Facebook Security: Fodder for Testimony?

April 9, 2021

Who knows if this is true? “533 Million Facebook Users’ Phone Numbers Leaked on Hacker Forum.” The write up states:

The mobile phone numbers and other personal information for approximately 533 million Facebook users worldwide has been leaked on a popular hacker forum for free. The stolen data first surfaced on a hacking community in June 2020 when a member began selling the Facebook data to other members.

If true, the revelation is a nice complement to a series of outstanding achievements by the centralized, big tech, really smart managers at super important companies. Examples include:

  • Twitter’s senior manager spoofing elected officials
  • Microsoft’s Exchange Server misstep when Windows Defender was on the job sort of
  • Amazon’s brilliant Twitter campaign about workers’ inexplicable need to take breaks
  • Google’s staunch defense of employees who grouse with assurances of continued employment.

Now Mr. Zuckerberg’s digital nation and its outstanding security.

How did this happen? The write up asserts:

According to Alon Gal, CTO of cybercrime intelligence firm Hudson Rock, it is believed that threat actors exploited in 2019 a now-patched vulnerability in Facebook’s “Add Friend” feature that allowed them to gain access to member’s phone numbers.
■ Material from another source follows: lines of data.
(** X11.  Deleting the element an iterator is about to yield does not hide
    it from that iterator: the unlinked node keeps its value and its
    links, so the iterator still yields the deleted element and then the
    elements that followed it, although a new iterator of the set no
    longer reaches it. *)
Theorem delete_current_still_yielded this pre X post :
  reachable this → elements this = pre ++ X :: post →
  fst (drain (S (length post)) (store (snd (delete X this)))
         (snd (drain (length pre) (store this) (values this)))) =
    (λ x, iteratorResult (JPrim x)) <$> (X :: post) ∧
  elements (snd (delete X this)) = pre ++ post.
Proof.
  intros Hreach Hel. destruct (reachable_Rep _ Hreach) as [ls HRep].
  destruct (values_at_element this ls pre X post HRep Hel) as (lX' & Hm' & ->).
  destruct (Rep_element_node this ls pre X post HRep Hel)
    as (lpre & lX & lpost & -> & Hm & -> & ->).
  assert (lX' = lX) as -> by congruence.
  destruct (Rep_delete this lpre lX lpost X HRep Hm) as (_ & HRep' & Hval).
  destruct (dlseg_focus _ _ _ _ _ _ (rep_links _ _ HRep)) as [Hprev Hnext].
  rewrite or_else_None in Hprev, Hnext.
  pose proof (rep_nodup _ _ HRep) as Hnd.
  apply NoDup_app in Hnd as (_ & Hdisj & [HlX _]%NoDup_cons).
  assert (deref (store (snd (delete X this))) lX = deref (store this) lX) as Hsame.
  { apply (delete_store_other this X lX lX Hm).
    - rewrite Hprev. intros Hl%last_Some_elem_of. apply (Hdisj lX Hl). by left.
    - rewrite Hnext. by intros Hl%head_Some_elem_of. }
  split.
  - cbn [drain]. unfold Iterator.next at 1.
    cbn [currentNode forwards getIteratorValue startNode lastNode].
    rewrite Hsame, Hnext.
    rewrite length_fmap,
      (drain_forward_end (store (snd (delete X this))) (λ node, JPrim (value node))
         None (_lastNode this) None lpre lpost (rep_links _ _ HRep')).
    cbn [fst]. rewrite fmap_cons. f_equal.
    + f_equal. f_equal. by apply (rep_index _ _ HRep) in Hm as [_ ?].
    + rewrite <- list_fmap_compose. apply list_fmap_ext. intros i l _.
      unfold result_at. simpl. by rewrite Hval.
  - rewrite delete_elements, Hel by done.
    apply filter_remove. rewrite <- Hel. by apply (Rep_elements_NoDup _ _ HRep).
Qed.

(** X11 at the set 1, 2, 3 with the iterator standing on 2. *)
Lemma delete_current_still_yielded_witness :
  fst (drain (S (length [PNum 3])) (store (snd (delete (PNum 2) one_two_three)))
         (snd (drain (length [PNum 1]) (store one_two_three) (values one_two_three)))) =
    (λ x, iteratorResult (JPrim x)) <$> (PNum 2 :: [PNum 3]) ∧
  elements (snd (delete (PNum 2) one_two_three)) = [PNum 1] ++ [PNum 3].
Proof.
  apply (delete_current_still_yielded one_two_three [PNum 1] (PNum 2) [PNum 3]).
  - apply reachable_construct.
  - by vm_compute.
Defined.

(** X12.  Deleting any other element while an iterator is in use is safe:
    an iterator about to yield [X] goes on to yield [X] and the elements
    after it that are still in the set, in their order, and then ends. *)
Theorem delete_other_during_iteration this pre X post Y :
  reachable this → elements this = pre ++ X :: post → Y ≠ X →
  drain (S (length (filter (λ x, x ≠ Y) post))) (store (snd (delete Y this)))
    (snd (drain (length pre) (store this) (values this))) =
  ((λ x, iteratorResult (JPrim x)) <$> (X :: filter (λ x, x ≠ Y) post),
   mkIter (λ node, JPrim (value node)) None (_lastNode this) None true).
Proof.
  intros Hreach Hel HY. destruct (reachable_Rep _ Hreach) as [ls HRep].
  destruct (values_at_element this ls pre X post HRep Hel) as (lX & Hm & ->).
  pose proof (reachable_op (OpDelete Y) _ Hreach) as Hreach'. simpl in Hreach'.
  destruct (reachable_Rep _ Hreach') as [ls' HRep'].
  apply (drain_from_element _ ls' (filter (λ x, x ≠ Y) pre)); [done| |].
  - rewrite delete_elements, Hel, filter_app, filter_cons_True by done. done.
  - rewrite delete_setMap, lookup_delete_ne by done. done.
Qed.

(** X12 at the set a, b, c, d, e with the iterator standing on b, deleting
    d. *)
Lemma delete_other_during_iteration_witness :
  drain (S (length (filter (λ x, x ≠ PStr "d") [PStr "c"; PStr "d"; PStr "e"])))
    (store (snd (delete (PStr "d") abcde)))
    (snd (drain (length [PStr "a"]) (store abcde) (values abcde))) =
  ((λ x, iteratorResult (JPrim x)) <$>
     (PStr "b" :: filter (λ x, x ≠ PStr "d") [PStr "c"; PStr "d"; PStr "e"]),
   mkIter (λ node, JPrim (value node)) None (_lastNode abcde) None true).
Proof.
  apply (delete_other_during_iteration abcde [PStr "a"] (PStr "b")
           [PStr "c"; PStr "d"; PStr "e"] (PStr "d")).
  - apply reachable_construct.
  - by vm_compute.
  - done.
Defined.

(** X13.  Adding a new value while a forward iterator is in use: after
    [add] the iterator, if it has not run off the chain yet, also yields
    the new element, last; after [addFirst] it does not yield the new
    element. *)
Theorem add_during_iteration this pre X post v :
  reachable this → elements this = pre ++ X :: post → has this v = false →
  drain (S (length (post ++ [v]))) (store (add v this))
    (snd (drain (length pre) (store this) (values this))) =
  ((λ x, iteratorResult (JPrim x)) <$> (X :: post ++ [v]),
   mkIter (λ node, JPrim (value node)) None (_lastNode this) None true) ∧
  drain (S (length post)) (store (addFirst v this))
    (snd (drain (length pre) (store this) (values this))) =
  ((λ x, iteratorResult (JPrim x)) <$> (X :: post),
   mkIter (λ node, JPrim (value node)) None (_lastNode this) None true).
Proof.
  intros Hreach Hel Hhas. destruct (reachable_Rep _ Hreach) as [ls HRep].
  destruct (values_at_element this ls pre X post HRep Hel) as (lX & Hm & ->).
  assert (v ≠ X) as Hv.
  { intros ->. apply has_false in Hhas. congruence. }
  split.
  - apply (drain_from_element _ _ pre _ _ _ _ _ (Rep_add _ _ _ HRep Hhas)).
    + rewrite (add_elements this ls), Hel by done. by rewrite <- (assoc_L (++)).
    + rewrite add_setMap, lookup_insert_ne by done. done.
  - apply (drain_from_element _ _ (v :: pre) _ _ _ _ _ (Rep_addFirst _ _ _ HRep Hhas)).
    + rewrite (addFirst_elements this ls), Hel by done. done.
    + rewrite addFirst_setMap, lookup_insert_ne by done. done.
Qed.
(* ===== verification/_CoqProject ===== *)
-Q . S2P
Prelude.v
Bytes.v
Identity.v
Replacement.v
Catalog.v
Correlation.v
Wire.v
Transport.v
Descriptor.v
Channel.v
Codec.v
ControlProtocol.v
StatusProtocol.v
Order.v
SupervisorStatus.v
Clock.v
Listeners.v
Master.v
MasterFacts.v
MasterFrame.v
MasterEnd.v
MasterExit.v
MasterRuns.v
Http.v
Launcher.v
Net.v
Lexical.v
Routing.v
Pool.v
PoolFacts.v
PoolSystem.v
ProxyProtocol.v
Capsule.v
ForwardTarget.v
ForwardPolicy.v
ForwardDecision.v
Tunnel.v
CacheKey.v
CachePolicy.v
CacheStore.v
CacheFacts.v
Media.v
LiveHub.v
LiveFacts.v
Flv.v
FlvFacts.v
Recorder.v
RecorderFacts.v
(* ===== verification/Prelude.v ===== *)
(** * OxiRoute: a verification of its supervision, caching, proxying and media core

    OxiRoute is a reverse and forward proxy and media server of one master
    process and worker processes.  The master owns the listening sockets.  To
    change the configuration it starts a candidate worker of a new generation,
    hands it the sockets over a Unix socket, quiesces the active worker,
    activates the candidate and retires the old worker, or rolls back.  A worker
    terminates HTTP: it selects a route, takes an endpoint from the route's pool
    or an answer from the shared cache, or, as a forward proxy, decides about a
    destination and opens a tunnel to it.  As a media server it fans a publisher's
    stream out to its viewers and records it in files that can be played back.
    This library translates these parts from the Rust crates under [crates/] and
    proves what makes them correct.

    ** Parts of the program and where they are modelled

    Supervision state ([crates/oxiroute-supervision/src]):
    - [Identity]: [bounded.rs], [identity.rs], bounded strings and vectors and the
      identifiers built from them.
    - [Replacement]: [lifecycle.rs], [replacement.rs], the machine of a
      replacement.  [ReplacementSupervisor] is its state, and
      [ReplacementSupervisor_apply] is [apply] with its fifteen events.
    - [Catalog]: [catalog.rs], the launch documents by role and the generation
      allocator.
    - [Correlation]: [correlation.rs], the table of outstanding requests.
    - [Wire]: [wire.rs], the bounded writer and reader the protocols share, with
      the two interfaces ([writes], [reads]) the protocols are proved against;
      [Codec] has their exact counterparts ([encodes], [decodes]).

    Between the processes ([crates/oxiroute-supervision-unix/src],
    [crates/oxiroute-supervisor-process/src] and
    [crates/oxiroute-supervisor-master/src]):
    - [Transport]: [transport.rs], frames over a seqpacket socket.
    - [Descriptor]: [descriptor.rs], manifests of descriptors and their take-once
      ownership, over a class of kernel calls.
    - [Channel]: [lib.rs] of the process crate, the handshake and authentication
      of a worker and the ownership of its process group, over a class of calls
      of the operating system; [Launcher]: [launcher.rs], its command line.
    - [ControlProtocol]: [protocol.rs], requests and acknowledgements.
    - [StatusProtocol], [SupervisorStatus]: [status.rs], the codec of status
      reports and the snapshot with its history.
    - [Listeners]: [config.rs] and [listeners.rs]; [Master]: [master.rs], whose
      state is the record [Master] and whose public operations are
      [launch_with_executor], [replace], [poll], [shutdown], [state] and
      [supervisor_snapshot], over a class of worker processes and the trait
      [ActionExecutor] as a class.
      [MasterFacts] specifies every method on the control state, [MasterFrame]
      says which worker plays which role, [MasterEnd] treats the end of a
      master, [MasterExit] reduces processes that report their exit once to ones
      that always do, and [MasterRuns] has the theorems on its runs.

    The shared HTTP cache ([crates/oxiroute-cache/src]):
    - [Clock], [Http], [Order]: [clock.rs], [http.rs] and what the code uses of
      the standard library's order and time and of the [http] crate.
    - [CacheKey]: [key.rs], which stored response answers which request.
    - [CachePolicy]: [policy.rs], what may be stored and how long it is fresh.
    - [CacheStore]: [cache.rs], the store with eviction and collapsed fills;
      [CacheFacts] proves its properties.

    Routes and endpoints ([crates/oxiroute-config/src],
    [crates/oxiroute-server/src]):
    - [Net]: the addresses of [std::net], their parser and their display.
    - [Lexical]: [lexical.rs], names, hosts and paths of a configuration.
    - [Routing]: the first part of [routing.rs], route selectors and the route
      table; it uses the path rules of [Lexical].
    - [Pool]: the rest of [routing.rs], endpoints with their health, ejection and
      capacity, the balancing algorithms, leases and the queue of waiting
      requests.  An [async] function that waits is cut at its [await]: [wait_start],
      [wait_poll], [wait_wake], [wait_timeout] and [wait_cancel] are
      [select_wait_with].  [PoolFacts] has the theorems on single operations, and
      [PoolSystem] those on all sequences of operations ([run_ops]).
    - [ProxyProtocol]: [proxy_protocol.rs], headers of the PROXY protocol.
    - [Capsule]: [capsule.rs], the relay of CONNECT-UDP.

    The forward proxy ([crates/oxiroute-forward-proxy/src]):
    - [ForwardTarget]: [target.rs]; [ForwardPolicy]: [policy.rs];
      [ForwardDecision]: [decision.rs], [headers.rs] and [auth.rs], which calls
      the two; [Tunnel]: [tunnel.rs], the relay of an HTTP/2 tunnel.

    The media server ([crates/oxiroute-rtmp/src]):
    - [Media]: the first part of [live.rs], media messages and how their bytes are
      classified; [LiveHub]: the rest of it, the hub ([LiveHubState]) with its
      publishers, the cache of a stream and the bounded queues of viewers;
      [LiveFacts]: the theorems on all sequences of its operations ([hub_run]).
    - [Flv]: [flv.rs], the muxer ([FlvMuxer]) over a class of outputs, with
      [recording_store/flv.rs], which reads the tail of a file to go on with it,
      and [parse_flv_events] of [vod.rs], which reads a file back; [FlvFacts]: its
      theorems.
    - [Recorder]: [recording_worker.rs], the worker that cuts a stream into
      segments ([WorkerContext], [process], [run_worker]), over a class of stores;
      it calls [Flv].  [RecorderFacts] has its theorems, and a store in memory.

    [Prelude] (this file) and [Bytes] hold what all share: results, the state and
    error monad with [let?] and [let!], machine integers as [Z] with their widths
    written out, lists, the tactics [res_inv], [bool_inv] and [split_step], and
    the hint databases.

    A method on [&mut self] that may fail is a function of type [M S E A]: it
    returns the state it leaves behind also when it fails, as Rust keeps what was
    written before a [?] returns.  A lock makes an operation one atomic step, so
    concurrency is any sequence of operations.  The pool has atomic fields
    instead of one lock; an operation of it between two [await]s is taken as one
    step.  A loop over [select!] is a step function on the events the block can
    return.  What is not part of the repository's sources is a parameter: the
    kernel's calls ([Transport], [Descriptor], [Channel]), the allocator
    ([Wire]), the [http] and [httpdate] crates ([Http], [ForwardTarget]), name
    resolution and authentication ([ForwardDecision], [Pool]), the encoding of
    stream metadata ([Media]), the clock (an argument).  The files of recordings
    and the threads that publish them, which are not modelled, are a class too
    ([WriteSeek], [RecorderFiles]).  What a theorem needs of them is a class of laws, with a concrete
    instance in the theorem's witness.

    ** What the theorems show

    - Replacement: the roles satisfy their invariant under every sequence of
      events, an event that fails changes nothing, a generation is committed only
      after the whole protocol and only if newer, every reachable state can be
      brought back to running in at most nine events, and [apply] accepts exactly
      what fifteen declarative rules allow.
    - Catalogue and correlation: generations and tokens are never reused, the top
      of [u64] included; failed requests are atomic; a token completes to exactly
      its request.
    - Transport, descriptors, channel and protocols: encoders and decoders are
      inverse and nothing else is accepted, frames are accepted only in sequence
      and only from the worker they claim to be from, a descriptor is only handed
      out verified and only once, a process group is never signalled after its
      leader was reaped.
    - Status: worker events are retained once and in order, no metric a snapshot
      reports ever decreases, and no counter of a listener does as long as the
      reports of workers name a listener once.
    - Master: in every state reached by any calls, those that returned errors of the
      operating system included, the workers match the supervisor's roles;
      a worker takes over only by accepting its activation; a call never panics
      and returns no error beyond those named, and a master that shuts down or
      fails ends once its workers have exited.
    - Cache: storage stays within its bounds and its accounting is exact in every
      interleaving, eviction follows the order of use, an answer never violates
      the request's or the response's directives, a purged fill is lost, waiters
      are released, and what was filled is found again.
    - Routes: an accepted path has one interpretation, and the table selects
      exactly the preferred route, in the order the comment on [select] gives,
      among those whose selectors accept the request.
    - Pools: a selection takes exactly the endpoint the algorithm prefers; the
      weighted rotation is fair; ejections and health transitions happen exactly
      when and as long as they should; the load of an endpoint is the number of
      its leases; and no request sleeps through a release of capacity.
    - Proxying: a PROXY header is read back as written, in whatever pieces it
      arrives, within a bounded number of reads; relays of capsules and of HTTP/2
      tunnels deliver both directions in order and within their limits, with
      counters that are exact but for a last write that was cut off; a forward
      proxy lets a request through only to addresses its rules admit (IPv4-mapped
      ones apart), and these are exactly those of one resolution.
    - Live streams: no call on the hub panics, its queues stay within their limits
      with exact counts, and what a viewer gets is made of beginnings of complete
      viewings: headers, a key frame, and everything since but disposable frames.
    - Recordings: what is projected for a message is what it adds to the file; a
      recording, resumed any number of times, parses back to what was recorded;
      and a worker that cuts a stream into segments loses no frame in between,
      both for streams whose codec headers come once and first.

    Some theorems state what the code does where it departs from what it
    documents or means: [stopping_candidate_fails_master] and
    [candidate_exit_after_deferred_exit] ([MasterRuns]), [catalog_stale_report]
    ([Catalog]), [dotted_address_is_name] ([ForwardTarget]),
    [mapped_address_evades_deny] and [mapped_public_address_passes]
    ([ForwardPolicy]), [expired_ejection_unnoticed] ([PoolSystem]),
    [route_order_undocumented] ([Routing]), [repeated_listener_lowers]
    ([SupervisorStatus]),
    [generated_keyframe_not_recorded] and [generated_header_fails_recorder]
    ([FlvFacts]), [hevc_lost_at_rotation], [header_lost_at_size_limit],
    [resumed_full_file_fails] and [enhanced_codecs_recorded] ([RecorderFacts]).

    ** Fuel

    Recursion is structural except where the sources loop on a condition.  There
    the bound is computed from the data and proved to suffice: the eviction loop
    takes one step for each entry ([evict] in [CacheStore]), binary search the
    length of the slice ([Order]), decimal printing the number itself ([Http]),
    UTF-8 validation the number of bytes ([Bytes]), reading a PROXY header one
    read for each of its at most [MAX_V2_HEADER_BYTES] bytes ([accept_loop],
    shown enough by [proxy_accept_terminates]), the reader of capsules one step
    for each byte ([reader_task], [capsule_reader_terminates]), and the reader of
    FLV tags one for each byte ([parse_flv_tags], [flv_reader_total]).  The master
    executes the supervisor's actions with fuel [FUEL] = 8: an action may fail,
    its compensation applies an event, and that event's actions are executed in
    turn, but never more than three levels deep; [master_call_errors] shows that
    no call on a reachable master uses the fuel up.

    ** Not modelled

    - Blocking I/O and the operating system: spawning and the reaper thread of
      worker processes, socket creation, the disk tier of the cache ([disk.rs]),
      TLS, and the HTTP, RTMP and QUIC servers themselves ([oxiroute-server] and
      [oxiroute-rtmp] outside the files above), which drive third-party packages.
      Of the tunnels, [relay] and [relay_h3] copy in tasks of tokio
      and of the h3 package.
    - The queue in front of a recording worker, its cancellation, the store of its
      files and their names; relays and the HLS and DASH segmenters.
    - Memory reordering between the atomics of a pool, and other interleavings
      inside one of its operations.
    - The schema of the configuration, its front ends and its importers
      ([oxiroute-config] outside [lexical.rs], [oxiroute-config-source],
      [oxiroute-import]) and the ACME client ([oxiroute-acme]).
    - Vendored third-party crates, the web interface, the website and the
      benchmarks.
    - Fields and statements under [#[cfg(test)]], which a release build does not
      have, and the flow label and scope of an IPv6 socket address.
    - [Debug] and [Display] output, serde derives, event emission, read-only
      health snapshots of a pool and metrics export. *)
From stdpp Require Import base list.
From Stdlib Require Import ZArith Lia.
Lemma drive_completes n s :
  roles_ok s -> replacement_rank s <= Z.of_nat n ->
  let s' := replacement_run s (drive n s) in
  ReplacementSupervisor_phase s' = Some Running /\ lifecycle (active s') = Active /\
  accepted_events s (drive n s) = drive n s.
Proof.
  revert s; induction n as [|n IH]; intros s Hok Hn; simpl.
  { destruct (rank_zero s) as [? ?]; [done|lia|done]. }
  destruct (Z.leb_spec (replacement_rank s) 0) as [H0|H0]; simpl.
  { by destruct (rank_zero s) as [? ?]. }
  destruct (next_event_accepted s Hok H0) as (actions & s' & Hacc & Hlt).
  assert (ReplacementSupervisor_apply (next_event s) s = (Ok actions, s')) as Hap
    by by apply accepted_apply.
  unfold replacement_step. rewrite Hap; simpl.
  destruct (IH s') as (? & ? & ->); [by eapply accepted_roles_ok|lia|done].
Qed.

(** ** Ownership of the service

    What the rest of the system relies on: the generation that owns the
    service, and whether a newer one is being adopted or an older one retired. *)

Inductive Ownership : Type :=
| Serving (owner : GenerationId)
| Replacing (owner next : GenerationId)
| Retiring (owner old : GenerationId).

Inductive ownership_step : Ownership -> Ownership -> Prop :=
| own_begin g g' : g < g' -> ownership_step (Serving g) (Replacing g g')
| own_rollback g g' : ownership_step (Replacing g g') (Serving g)
| own_commit g g' : ownership_step (Replacing g g') (Retiring g' g)
| own_retired g g' : ownership_step (Retiring g g') (Serving g).

Definition ownership (s : ReplacementSupervisor) : Ownership :=
  match candidate s, retired s with
  | _, Some r => Retiring (generation_id (active s)) (generation_id r)
  | Some c, None => Replacing (generation_id (active s)) (generation_id c)
  | None, None => Serving (generation_id (active s))
  end.

Create HintDb ownership discriminated.
#[export] Hint Constructors ownership_step : ownership.

Lemma accepted_ownership s e actions s' :
  roles_ok s -> accepted s e actions s' ->
  ownership s' = ownership s \/ ownership_step (ownership s) (ownership s').
Proof.
  intros Hok Hacc. destruct s as [a [c|] [r|]]; try done;
    destruct Hacc; unfold roles_ok, ownership in *; simplify_eq/=;
    eauto with ownership.
Qed.

(** ** Properties *)

(** [apply] accepts exactly what the rules of [accepted] allow: an event
    succeeds, with these actions and this state, if and only if a rule for it
    applies to the roles and lifecycles of the state. *)
Theorem replacement_apply_spec s e actions s' :
  ReplacementSupervisor_apply e s = (Ok actions, s') <-> accepted s e actions s'.
Proof. split; [apply apply_accepted|apply accepted_apply]. Qed.

(** C6: whatever events are delivered to a supervisor that [new] created, in
    whatever order, its roles satisfy the role invariant (at most one of
    candidate and retired, their lifecycles and generations consistent with the
    active instance), and [phase] never reaches its [unreachable!]. *)
Theorem replacement_invariant a s es :
  ReplacementSupervisor_new a = Ok s ->
  roles_ok (replacement_run s es) /\ ReplacementSupervisor_phase (replacement_run s es) <> None.
Proof. intros H. split; [|apply roles_ok_phase]; eauto with replacement. Qed.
I envision Mr. Zuckerberg answering this question under oath in an upcoming Congressional hearing:

Senator X: Mr. Zuckerberg, what the heck happened? I have a teen age grand daughter. Are you protecting her?

Mr. Zuckerberg: Senator, thank you for that question. At Facebook, we take every possible precaution to guard our user’s identify. I will look into this matter and provide a report written by an Amazon PR person whom we just hired, and assign the former head of Microsoft security also a new hire to investigate this matter. Early reports suggest that the 1,000 criminals attacking Microsoft were supplemented with an additional 2,000 bad actors to breach our highly secure system.

Plus, the loss of data affected a mere 533 million users. Trivial. It is old news too.